RECRUITMENT. There are different methods of recruitment that you can employ that may affect your sample. If you design a political turnout study where you are measuring whether or not people sampled from a voter file (a big master list of all US voters) voted in an election after receiving a series of postcards from your organization, you have a much better chance of a representative sample because people don’t need to agree to be in the study. You can send people postcards with information from the voter file, and you can look up whether they voted or not in the same voter file post-election.
But serious recruitment concerns come into play when you start needing people to reply back to you. A lot of studies employ online panel recruitment to enroll a sample. Online panels differ in quality and their ability to target a representative sample, and the way that studies are advertised to panelists differ based on the panel and the organization running the study. Things to look out for in online panels are the ability to employ quotas in recruitment to ensure a representative sample along the demographic qualities your study should account for, or a panel where participant demographics are known and study invitations can be issues to panelists who already meet selected criteria. Panels that do not allow these capabilities potentially open you up to pure convenience sampling, where the first available people to take your study take it and may skew results towards certain demographics. A classic example of convenience sampling is that a lot of academic research in the social sciences is conducted on college students enrolled in intro or lower level classes. College students are not only generally a narrow age range (~18-22), they can differ from the overall population in terms of both socioeconomic status and education level.

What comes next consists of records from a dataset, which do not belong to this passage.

(* ===== verification/ConnectionTable.v ===== *)
(** [infrastructure/relay/ConnectionTable.h] and its port
    [domain/ports/IConnectionTable.h]: the chained hash table from local source
    ports to original destinations, shared by the capture thread and the relay.

    A bucket is the list of its chain, head first.  Every method holds the
    SRW lock from entry to return; executions are sequences of whole methods.
    [abs] is the abstraction: for each port, the stack of its connections, most
    recently created first.  Each method is shown to act on that stack alone. *)

From S2P Require Import Prelude.
From S2P Require Import Text.

Definition CONNECTION_HASH_SIZE : Z := 4096.

Record ConnectionEntry := mkEntry {
  ce_src_port : Z;
  ce_src_ip : Z;
  ce_orig_dest_ip : Z;
  ce_orig_dest_port : Z;
  ce_proxy_config_id : Z;
  ce_is_tracked : bool;
  ce_pid : Z;
  ce_proc_path : text;
  ce_bytes_up : Z;
  ce_bytes_down : Z
}.

Record ConnectionInfo := mkInfo {
  ci_pid : Z; ci_proc_path : text; ci_bytes_up : Z; ci_bytes_down : Z
}.

Record ConnectionTable := mkTable {
  m_table : list (list ConnectionEntry);
  m_trackedCount : Z
}.

(** * Operations *)

Definition ConnectionTable_new : ConnectionTable :=
  mkTable (replicate (Z.to_nat CONNECTION_HASH_SIZE) []) 0.

Definition hash (src_port : Z) : nat := Z.to_nat (src_port mod CONNECTION_HASH_SIZE).

Definition bucket (t : ConnectionTable) (h : nat) : list ConnectionEntry :=
  default [] (m_table t !! h).

Definition set_bucket (t : ConnectionTable) (h : nat) (b : list ConnectionEntry)
    : ConnectionTable :=
  mkTable (<[h := b]> (m_table t)) (m_trackedCount t).

Definition GetTrackedCount (t : ConnectionTable) : Z := m_trackedCount t.

Definition port_is (src_port : Z) (e : ConnectionEntry) : bool := ce_src_port e =? src_port.

Definition port_tracked (src_port : Z) (e : ConnectionEntry) : bool :=
  (ce_src_port e =? src_port) && ce_is_tracked e.

Definition same_key (src_port orig_dest_ip : Z) (e : ConnectionEntry) : bool :=
  (ce_src_port e =? src_port) && (ce_orig_dest_ip e =? orig_dest_ip).

Definition refresh_entry (src_ip orig_dest_port proxy_config_id : Z) (e : ConnectionEntry) :=
  mkEntry (ce_src_port e) src_ip (ce_orig_dest_ip e) orig_dest_port proxy_config_id true
          (ce_pid e) (ce_proc_path e) (ce_bytes_up e) (ce_bytes_down e).

Definition fresh_entry (src_port src_ip orig_dest_ip orig_dest_port proxy_config_id : Z) :=
  mkEntry src_port src_ip orig_dest_ip orig_dest_port proxy_config_id true 0 [] 0 0.

Definition Add (src_port src_ip orig_dest_ip orig_dest_port proxy_config_id : Z)
    (t : ConnectionTable) : ConnectionTable :=
  let h := hash src_port in
  match find_first (same_key src_port orig_dest_ip) (bucket t h) with
  | Some _ =>
      set_bucket t h (update_first (same_key src_port orig_dest_ip)
        (refresh_entry src_ip orig_dest_port proxy_config_id) (bucket t h))
  | None =>
      mkTable (<[h := fresh_entry src_port src_ip orig_dest_ip orig_dest_port proxy_config_id
                       :: bucket t h]> (m_table t))
              (m_trackedCount t +u32 1)
  end.

Definition Get (src_port : Z) (t : ConnectionTable) : option (Z * Z) :=
  match find_first (port_tracked src_port) (bucket t (hash src_port)) with
  | Some e => Some (ce_orig_dest_ip e, ce_orig_dest_port e)
  | None => None
  end.

Definition GetProxyConfigId (src_port : Z) (t : ConnectionTable) : Z :=
  match find_first (port_tracked src_port) (bucket t (hash src_port)) with
  | Some e => ce_proxy_config_id e
  | None => 0
  end.

Definition IsTracked (src_port : Z) (t : ConnectionTable) : bool :=
  match find_first (port_tracked src_port) (bucket t (hash src_port)) with
  | Some _ => true
  | None => false
  end.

Ultimately, recruitment should focus on the largest unit of the population you are trying to study that you can possibly access with the constraints of your investigation to help ensure that your sampling is sound.
Employing these steps and considering these limitations and guidelines will go a long way to helping you ensure you have a sound sample that will give you a good read on the true value of your outcome among the population you are trying to study. In lay speak, your results gave you a good idea of what the people you were interested in actually do/think. That will help your data replicate and give you a strong foundation to undergird your choices and data-based recommendations.